**PROBLEM TO WORK ON**
The full listing, reproduced exactly, is what the response must contain.

**INPUT FOR THIS TASK**
↓
(** * Validasi-Data-Regex: a shallow embedding of [Implementasi_Regex.py]

    The program is three classes of static methods ([RegexValidator],
    [RegexExtractor], [RegexReplacer]); every method builds one pattern and
    hands it to Python's [re] module.  The development therefore has two
    layers:

    - a model of the part of [re] the program uses: the pattern parser
      ([sre_parse]), [re.escape], the backtracking matcher, and the loops
      behind [re.match], [re.search], [re.findall] and [re.sub];
    - the methods themselves, written over that model with the pattern
      strings of the source.

    Strings are lists of [ascii]; a character is read as the code point
    U+0000..U+00FF, and the character classes ([\d], [\w], [\s], case
    folding) are the ones Python's Unicode tables give on that range. *)

From Stdlib Require Import Ascii String List Bool Arith NArith Lia.
Import ListNotations.

Local Open Scope char_scope.
Local Open Scope list_scope.

(** ** Strings and characters *)

Definition str := list ascii.

Definition lit (s : string) : str := list_ascii_of_string s.

Definition code (c : ascii) : N := N_of_ascii c.

Definition in_range (lo hi : N) (c : ascii) : bool :=
  (N.leb lo (code c) && N.leb (code c) hi)%bool.

Definition chr_range (lo hi c : ascii) : bool := in_range (code lo) (code hi) c.

(** [Py_UNICODE_ISDECIMAL] on U+0000..U+00FF: the ASCII digits only. *)
Definition uni_isdigit (c : ascii) : bool := chr_range "0" "9" c.

(** [Py_UNICODE_ISSPACE] on U+0000..U+00FF: TAB, LF, VT, FF, CR, the four
    separators U+001C..U+001F, SPACE, NEL (U+0085) and NBSP (U+00A0).  Both
    [\s] and [str.strip] use this table. *)
Definition uni_isspace (c : ascii) : bool :=
  (in_range 9 13 c || in_range 28 32 c || N.eqb (code c) 133 || N.eqb (code c) 160)%bool.

(** [Py_UNICODE_ISALNUM] on U+0000..U+00FF. *)
Definition uni_isalnum (c : ascii) : bool :=
  (chr_range "0" "9" c || chr_range "A" "Z" c || chr_range "a" "z" c
   || N.eqb (code c) 170 || in_range 178 179 c || N.eqb (code c) 181
   || in_range 185 186 c || in_range 188 190 c
   || in_range 192 214 c || in_range 216 246 c || in_range 248 255 c)%bool.

(** The word characters of [\w] and [\b]: alphanumerics and the underscore. *)
Definition uni_isword (c : ascii) : bool := (uni_isalnum c || Ascii.eqb c "_")%bool.

(** [Py_UNICODE_TOLOWER] on U+0000..U+00FF. *)
Definition uni_tolower (c : ascii) : ascii :=
  if (chr_range "A" "Z" c || in_range 192 214 c || in_range 216 222 c)%bool
  then ascii_of_N (code c + 32) else c.

Definition is_ascii_letter (c : ascii) : bool :=
  (chr_range "a" "z" c || chr_range "A" "Z" c)%bool.

Definition is_ascii_digit (c : ascii) : bool := chr_range "0" "9" c.

(** The longest prefix whose characters pass [test], and what follows it. *)
Fixpoint take_while (test : ascii -> bool) (s : str) : str :=
  match s with
  | c :: s' => if test c then c :: take_while test s' else []
  | [] => []
  end.

Fixpoint drop_while (test : ascii -> bool) (s : str) : str :=
  match s with
  | c :: s' => if test c then drop_while test s' else s
  | [] => []
  end.

(** ** Patterns *)

Inductive category := CatDigit | CatSpace | CatWord.

Inductive setitem :=
| SChar (c : ascii)
| SRange (lo hi : ascii)
| SCat (k : category).

(** The parsed form of a pattern.  [Rep lo None r] is a greedy repeat with no
    upper bound; [Group (Some n) r] is capturing group [n], [Group None r] a
    non-capturing one; [LitI] is a literal under [re.IGNORECASE]. *)
Inductive regex :=
| Eps
| Lit (c : ascii)
| LitI (c : ascii)
| Any
| InSet (neg : bool) (items : list setitem)
| Bol
| Eol
| Eos
| Wordb
| Seq (r1 r2 : regex)
| Alt (r1 r2 : regex)
| Rep (lo : nat) (hi : option nat) (r : regex)
| Group (gid : option nat) (r : regex).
↑
**WORKED SOLUTION**
(** * Validasi-Data-Regex: a shallow embedding of [Implementasi_Regex.py]

    The program is three classes of static methods ([RegexValidator],
    [RegexExtractor], [RegexReplacer]); every method builds one pattern and
    hands it to Python's [re] module.  The development therefore has two
    layers:

    - a model of the part of [re] the program uses: the pattern parser
      ([sre_parse]), [re.escape], the backtracking matcher, and the loops
      behind [re.match], [re.search], [re.findall] and [re.sub];
    - the methods themselves, written over that model with the pattern
      strings of the source.

    Strings are lists of [ascii]; a character is read as the code point
    U+0000..U+00FF, and the character classes ([\d], [\w], [\s], case
    folding) are the ones Python's Unicode tables give on that range. *)

From Stdlib Require Import Ascii String List Bool Arith NArith Lia.
Import ListNotations.

Local Open Scope char_scope.
Local Open Scope list_scope.

(** ** Strings and characters *)

Definition str := list ascii.

Definition lit (s : string) : str := list_ascii_of_string s.

Definition code (c : ascii) : N := N_of_ascii c.

Definition in_range (lo hi : N) (c : ascii) : bool :=
  (N.leb lo (code c) && N.leb (code c) hi)%bool.

Definition chr_range (lo hi c : ascii) : bool := in_range (code lo) (code hi) c.

(** [Py_UNICODE_ISDECIMAL] on U+0000..U+00FF: the ASCII digits only. *)
Definition uni_isdigit (c : ascii) : bool := chr_range "0" "9" c.

(** [Py_UNICODE_ISSPACE] on U+0000..U+00FF: TAB, LF, VT, FF, CR, the four
    separators U+001C..U+001F, SPACE, NEL (U+0085) and NBSP (U+00A0).  Both
    [\s] and [str.strip] use this table. *)
Definition uni_isspace (c : ascii) : bool :=
  (in_range 9 13 c || in_range 28 32 c || N.eqb (code c) 133 || N.eqb (code c) 160)%bool.

(** [Py_UNICODE_ISALNUM] on U+0000..U+00FF. *)
Definition uni_isalnum (c : ascii) : bool :=
  (chr_range "0" "9" c || chr_range "A" "Z" c || chr_range "a" "z" c
   || N.eqb (code c) 170 || in_range 178 179 c || N.eqb (code c) 181
   || in_range 185 186 c || in_range 188 190 c
   || in_range 192 214 c || in_range 216 246 c || in_range 248 255 c)%bool.

(** The word characters of [\w] and [\b]: alphanumerics and the underscore. *)
Definition uni_isword (c : ascii) : bool := (uni_isalnum c || Ascii.eqb c "_")%bool.

(** [Py_UNICODE_TOLOWER] on U+0000..U+00FF. *)
Definition uni_tolower (c : ascii) : ascii :=
  if (chr_range "A" "Z" c || in_range 192 214 c || in_range 216 222 c)%bool
  then ascii_of_N (code c + 32) else c.

Definition is_ascii_letter (c : ascii) : bool :=
  (chr_range "a" "z" c || chr_range "A" "Z" c)%bool.

Definition is_ascii_digit (c : ascii) : bool := chr_range "0" "9" c.

(** The longest prefix whose characters pass [test], and what follows it. *)
Fixpoint take_while (test : ascii -> bool) (s : str) : str :=
  match s with
  | c :: s' => if test c then c :: take_while test s' else []
  | [] => []
  end.

Fixpoint drop_while (test : ascii -> bool) (s : str) : str :=
  match s with
  | c :: s' => if test c then drop_while test s' else s
  | [] => []
  end.

(** ** Patterns *)

Inductive category := CatDigit | CatSpace | CatWord.

Inductive setitem :=
| SChar (c : ascii)
| SRange (lo hi : ascii)
| SCat (k : category).

(** The parsed form of a pattern.  [Rep lo None r] is a greedy repeat with no
    upper bound; [Group (Some n) r] is capturing group [n], [Group None r] a
    non-capturing one; [LitI] is a literal under [re.IGNORECASE]. *)
Inductive regex :=
| Eps
| Lit (c : ascii)
| LitI (c : ascii)
| Any
| InSet (neg : bool) (items : list setitem)
| Bol
| Eol
| Eos
| Wordb
| Seq (r1 r2 : regex)
| Alt (r1 r2 : regex)
| Rep (lo : nat) (hi : option nat) (r : regex)
| Group (gid : option nat) (r : regex).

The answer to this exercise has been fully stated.